Acordémonos de las primeras piedras trabajadas por el hombre, las herramientas prehistóricas, que eran sin dudas útiles, pero también a menudos eran esculturas. Luego vinieron los monumentos megalíticos tan conocidos: los menhires, los dólmenes, unos pequeños menhires o unos minúsculos dólmenes que se encuentran aún en gran cantidad en los campos en Europa e incluso en otros continentes, pero particularmente el las islas inglesas, en Normandía y en Bretaña. Los alineamientos de los Menhires de Carnac, extrañamente bellos, testimonian el primer deseo del hombre para recortar el espacio, no exactamente a su imagen y semejanza, sino a la imagen de su doble, de su primera forma.

¿Por qué buscar tan lejos?, pensarán algunos. Es muy simple. Estos pueblos ignorantes no sabían esculpir, reproducir las formas de la naturaleza. Lo que no es exacto. Los menhires-estatuas existen. Desmienten entonces esta idea. La más conocida de estas estatuas se encuentra en el cementerio de Guernesey. Desplazada por un eclesiástico intolerante, aunque la indignación popular lo obligó a volverla a su lugar.

Si bien las piedras megalíticas no han soltado sus secretos, no pueden ser más que una expresión mística. Y lo que nos importa es que un pueblo, o grandes pueblos —si juzgamos la importancia de sus vestigios— hayan elegido para expresarse la piedra abstracta.
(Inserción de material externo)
(* ===== verification/SosofsTxn.v ===== *)
(** * sosofs: mounting and transactions

    [mount] of [crates/sosofs/src/fs.rs] and the transactions of
    [crates/sosofs/src/write.rs]: the check before publishing, the commit that
    writes a new bitmap and then the superblock of the other slot, the
    rollback, growing the volume, and the public operations, each of which is
    one transaction. *)
From S2P Require Import Prelude BlockDev SosofsLayout SosofsAlloc SosofsTree SosofsFile.
Local Open Scope N_scope.

(** [Vec::resize(n, 0)] *)
Definition vec_resize (n : N) (l : list byte) : list byte :=
  take (N.to_nat n) l ++ replicate (N.to_nat n - length l) x00.

Section Txn.
Context {D : Type} `{BlockDevice D} `{Crc32c}.

(** ** Mounting *)

(** The valid superblock of highest generation; a slot that cannot be read
    is passed over. *)
Definition elegir_slot (best : option Superblock) (slot : N) : M D FsError (option Superblock) :=
  r ← attempt (zoom id (fun d _ => d) (fun _ => Io) (read_block slot));
  mret (match r with
        | inl _ => best
        | inr buf =>
            match superblock_parse buf with
            | Some sb => match best with
                         | Some b => if sb_generation b <? sb_generation sb then Some sb else best
                         | None => Some sb
                         end
            | None => best
            end
        end).

Definition cargar_bitmap (sb : Superblock) : M D FsError (list byte) :=
  mfold (fun bitmap i =>
    b ← add64 (sb_bitmap_start sb) i;
    buf ← zoom id (fun d _ => d) (fun _ => Io) (read_block b);
    mret (bitmap ++ buf)) [] (upto (sb_bitmap_blocks sb)).

Definition mount : M D FsError (Sosofs D) :=
  best ← mfold elegir_slot None [0; 1];
  sb ← of_option (throw NoValidSuperblock) best;
  bitmap ← cargar_bitmap sb;
  d ← gets id;
  mret (mkSosofs d sb (sb_tree_root sb) 0 [] (sb_next_inode sb) bitmap bitmap false 2).

(** ** The check before publishing *)
Definition esta_asignado (b : N) : F D bool := s ← gets id; of_option panic (asignado s b).

Definition clave_minima_y_nivel (block : N) : F D (Key * N) :=
  node ← read_node block;
  let hdr := node_header_read node in
  if h_nkeys hdr =? 0 then throw Corrupt
  else mret (read_disk_key (drop (N.to_nat NODE_HEADER_SIZE) node), h_level hdr).

(** [nivel_hijo + 1] on a [u8], evaluated only when the key matches. *)
Definition comprobar_hijo (nivel : N) (e : Key * N) : F D unit :=
  a ← esta_asignado e.2;
  if negb a then throw Corrupt
  else
    modify (fun s => set_dev (invalidate_block e.2 (dev s)) s);;
    '(min, nivel_hijo) ← clave_minima_y_nivel e.2;
    if negb (bool_decide (min = e.1)) then throw Corrupt
    else if 255 <? nivel_hijo + 1 then panic
    else if negb (nivel_hijo + 1 =? nivel) then throw Corrupt
    else mret tt.

Definition comprobar_raiz_publicable (fuel : nat) : F D unit :=
  modify (fun s => set_dev (invalidate_all (dev s)) s);;
  root ← gets tree_root;
  a ← esta_asignado root;
  if negb a then throw Corrupt
  else
    nivel ← node_level root;
    (if 0 <? nivel then
       d ← parse_node root;
       match d with
       | Internal hijos => mfor (comprobar_hijo nivel) hijos
       | Leaf _ => throw Corrupt
       end
     else mret tt);;
    st ← stat_inode fuel ROOT_INODE;
    if negb (i_file_type st =? FT_DIR) then throw Corrupt else mret tt.

(** ** Commit and rollback *)
Definition rollback : F D unit :=
  s ← gets id;
  if negb (lenN (frozen s) =? lenN (bitmap s)) then panic
  else
    modify (set_bitmap (frozen s));;
    modify (set_tree_root (sb_tree_root (sb s)));;
    modify (set_next_inode (sb_next_inode (sb s)));;
    modify (set_dirty false);;
    modify (set_alloc_hint 2).

(** The bitmap of the generation being built, in a run of its own. *)
Definition publicar_bitmap : F D (N * N) :=
  s ← gets id;
  let old_start := sb_bitmap_start (sb s) in
  let nblocks := lenN (bitmap s) / BLOCK_SIZE in
  mfor (fun i => b ← add64 old_start i; free_block b) (upto (sb_bitmap_blocks (sb s)));;
  new_start ← alloc_run nblocks;
  mfor (fun i =>
    s ← gets id;
    buf ← of_option panic (slice (i * BLOCK_SIZE) BLOCK_SIZE (bitmap s));
    b ← add64 new_start i;
    dev_op (write_block b buf)) (upto nblocks);;
  dev_op flush;;
  mret (new_start, nblocks).

Definition commit (fuel : nat) : F D unit :=
  s ← gets id;
  if negb (dirty s) then mret tt
  else
    r ← attempt (comprobar_raiz_publicable fuel);
    match r with
    | inl e => rollback;; throw e
    | inr _ =>
        '(new_start, nblocks) ← publicar_bitmap;
        s ← gets id;
        new_gen ← add64 (sb_generation (sb s)) 1;
        let sb := mkSuperblock MAGIC 0 new_gen (sb_block_count (sb s)) (tree_root s) new_start
                    (nblocks mod 2 ^ 32) (next_inode s) in
        let block := superblock_write_to_block sb (zeros BLOCK_SIZE) in
        dev_op (write_block (new_gen mod 2) block);;
        dev_op flush;;
        modify (set_sb sb);;
        s ← gets id;
        if negb (lenN (bitmap s) =? lenN (frozen s)) then panic
        else
          modify (set_frozen (bitmap s));;
          modify (set_dirty false)
    end.

Definition grow_to (fuel : nat) (new_block_count : N) : F D unit :=
  s ← gets id;
  if new_block_count <=? sb_block_count (sb s) then mret tt
  else if block_count (dev s) <? new_block_count then throw NoSpace
  else
    (if dirty s then rollback else mret tt);;
    let new_bitmap_blocks := div_ceil new_block_count (BLOCK_SIZE * 8) in
    let new_bitmap_bytes := new_bitmap_blocks * BLOCK_SIZE in
    modify (fun s => set_bitmap (vec_resize new_bitmap_bytes (bitmap s)) s);;
    modify (fun s => set_frozen (vec_resize new_bitmap_bytes (frozen s)) s);;
    modify (fun s =>
      let b := sb s in
      set_sb (mkSuperblock (sb_magic b) (sb_crc b) (sb_generation b) new_block_count (sb_tree_root b)
                (sb_bitmap_start b) (sb_bitmap_blocks b) (sb_next_inode b)) s);;
    modify (set_dirty true);;
    commit fuel.

Definition finish {A} (fuel : nat) (m : F D A) : F D A :=
  r ← attempt m;
  match r with
  | inr v =>
      c ← attempt (commit fuel);
      match c with
      | inr _ => mret v
      | inl e => rollback;; throw e
      end
  | inl e => rollback;; throw e
  end.

(** ** The public operations, one transaction each *)
Definition mkdir (intentos fuel : nat) (dir : N) (name : list byte) (mtime : N) : F D N :=
  finish fuel (mkdir_inner intentos fuel dir name mtime).
Definition create_file (intentos fuel : nat) (dir : N) (name data : list byte) (mtime : N) : F D N :=
  finish fuel (create_file_inner intentos fuel dir name data mtime).
Definition append_file (fuel : nat) (ino : N) (data : list byte) (mtime : N) : F D unit :=
  finish fuel (append_file_inner fuel ino data mtime);; mret tt.
Definition unlink (fuel : nat) (dir : N) (name : list byte) : F D unit :=
  finish fuel (unlink_inner fuel dir name).
Definition rename (intentos fuel : nat) (old_dir : N) (old_name : list byte) (new_dir : N)
    (new_name : list byte) (mtime : N) : F D unit :=
  finish fuel (rename_inner intentos fuel old_dir old_name new_dir new_name mtime).
Definition truncate_file (fuel : nat) (ino new_size mtime : N) : F D unit :=
  finish fuel (truncate_inner fuel ino new_size mtime).
Definition set_mtime (fuel : nat) (ino mtime : N) : F D unit :=
  finish fuel (set_mtime_inner fuel ino mtime).

(** ** Diagnostics *)
Definition generation (s : Sosofs D) : N := sb_generation (sb s).
Definition into_device (s : Sosofs D) : D := dev s.
Definition bitmap_start (s : Sosofs D) : N := sb_bitmap_start (sb s).
Definition bitmap_blocks (s : Sosofs D) : N := sb_bitmap_blocks (sb s).
Definition bloque_en_uso (s : Sosofs D) (b : N) : option bool := asignado s b.
End Txn.
(** A mounted volume between transactions. *)
Record committed s (l : nat) (F : list N) (it : list Item) : Prop := {
  cm_dev : dev_ok (dev s);
  cm_imagen : imagen (blk s) (block_count (dev s)) (sb s) (frozen s) l F it;
  cm_bitmap : bitmap s = frozen s;
  cm_root : tree_root s = sb_tree_root (sb s);
  cm_next : next_inode s = sb_next_inode (sb s);
  cm_dirty : dirty s = false;
  cm_hint : alloc_hint s <= N.max 2 (sb_block_count (sb s));
}.

Lemma committed_tree s l F it : committed s l F it -> sb_generation (sb s) + 1 < U64 ->
  vol_ok s ∧ tree s l F it ∧ owned s (F ++ bitmap_run (sb s)).
Proof.
  intros [Hd [] Hb Hr Hn _ Hh] Hg. assert (owned s (F ++ bitmap_run (sb s))) as Ho.
  { split; [done|]. apply Forall_forall. intros j Hj. unfold alloc. rewrite Hb.
    destruct (im_used0 j Hj). done. }
  split_and!; [|split|done]; try done.
  - split; try done. unfold maps_ok. by rewrite Hb.
  - by rewrite Hr.
  - by apply owned_app in Ho as [? _].
Qed.

(** *** Reading *)
Lemma wp_stat_inode fuel l F it ino (Φ : InodeItem -> Sosofs D -> Prop) s :
  (l < fuel)%nat -> vol_ok s -> tree s l F it ->
  (forall p s', quiet s s' -> mapa it !! Key.inode ino = Some p -> Φ (inode_item_read p) s') ->
  wp (fun e => io_err (D := D) e ∨ (e = NotFound ∧ mapa it !! Key.inode ino = None)) (stat_inode fuel ino) Φ s.
Proof.
  intros Hf Hv Ht HΦ. unfold stat_inode. apply wp_bind.
  eapply wp_mono; [eapply (wp_find_first fuel l F it _ _ _ (fun o s' => quiet s s' ∧ o = _)); [done..|]; intros; by split| |].
  { intros e He. by left. }
  intros o s' [Hq ->]. rewrite first_match_key by apply Ht. destruct (mapa it !! Key.inode ino) as [p|]; simpl.
  - wp_steps. by apply HΦ.
  - right. done.
Qed.
(** The record of one transaction: either it only wrote free blocks, or it
    published and the last thing it wrote is the superblock. *)
Lemma finish_cases {A} fuel (m : F (Rec.t D) A) s l F it r s' :
  committed s l F it -> Rec.ops (dev s) = [] -> disciplined (frozen s) (sb s) m -> finish fuel m s = (r, s') ->
  J (frozen s) (sb s) (historia (blk s) (block_count (dev s)) (writes_at (escribible (frozen s)))) s' ∨
  exists a s1, r = Ok a ∧ m s = (Ok a, s1) ∧ commit fuel s1 = (Ok tt, s') ∧
    exists L slot bl, Rec.ops (dev s') = L ++ [Rec.Write slot bl; Rec.Flush] ∧
     last L = Some Rec.Flush ∧ Forall (writes_at (escribible (frozen s))) L ∧
     historia (blk s) (block_count (dev s)) (fun _ => True) (dev s').
Proof.
  intros Hc Hops Hm. pose proof (committed_J _ _ _ _ Hc Hops) as HJ.
  pose proof (imagen_room _ _ _ _ _ _ _ (cm_imagen _ _ _ _ Hc)) as Hn.
  set (Ih := historia _ _ _) in *. specialize (Hm Ih (historia_stable _ _ _)).
  unfold finish. rewrite bind_eq. unfold attempt at 1. destruct (Hm s HJ) as [HJ1 _].
  destruct (m s) as [[a|e| |] s1]; simpl in HJ1; [| |by intros [= _ <-]; left..].
  2: { rewrite bind_eq. destruct (safe_rollback _ _ Ih s1 HJ1) as [HJ2 _].
       destruct (rollback s1) as [[[]|e'| |] s2]; intros [= _ <-]; by left. }
  rewrite bind_eq. unfold attempt at 1. destruct (commit fuel s1) as [rc s2] eqn:Ecommit.
  destruct (commit_cases _ _ _ _ _ _ _ _ Hn HJ1 Ecommit) as [HJ2|(-> & L & slot & bl & Hrest)].
  - destruct rc as [[]|e| |]; [by intros [= _ <-]; left| |by intros [= _ <-]; left..].
    rewrite bind_eq. destruct (safe_rollback _ _ Ih s2 HJ2) as [HJ3 _].
    destruct (rollback s2) as [[[]|e'| |] s3]; intros [= _ <-]; by left.
  - intros [= <- <-]. right. exists a, s1. split_and!; [done|done|done|]. by exists L, slot, bl.
Qed.

Lemma corte_before base n fr ops c : Forall (writes_at (escribible fr)) ops -> corte base ops c ->
  forall j, j < n -> j < 2 ∨ bit fr j = Some true -> c j = base j.
Proof.
  intros Hall Hcut j _ Hprot. eapply corte_other; [exact Hcut|].
  eapply Forall_impl; [exact Hall|]. intros [b bl|] Hb; [|done]. simpl in *. intros ->.
  destruct Hb as [Hb2 Hbf]. destruct Hprot as [Hp|Hp]; [lia|congruence].
Qed.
El misterio de la existencia queda entero. Ante este desconocimiento, el hombre de hoy se encuentra tan desamparado como el hombre primitivo. Las representaciones teatrales de Bernin y de sus sucesores son incapaces de expresar y de calmar las angustias. Las formas puras y geométricas son las más tranquilizantes para el artista que las crea y para quien las mira: poéticos y sólidos puntos de apoyo ofrecido a su imaginación y a su sentido estético para penetrar en otra realidad. Está sin dudas aquí el indiscutible imperativo para una gran parte de las expresiones del arte actual.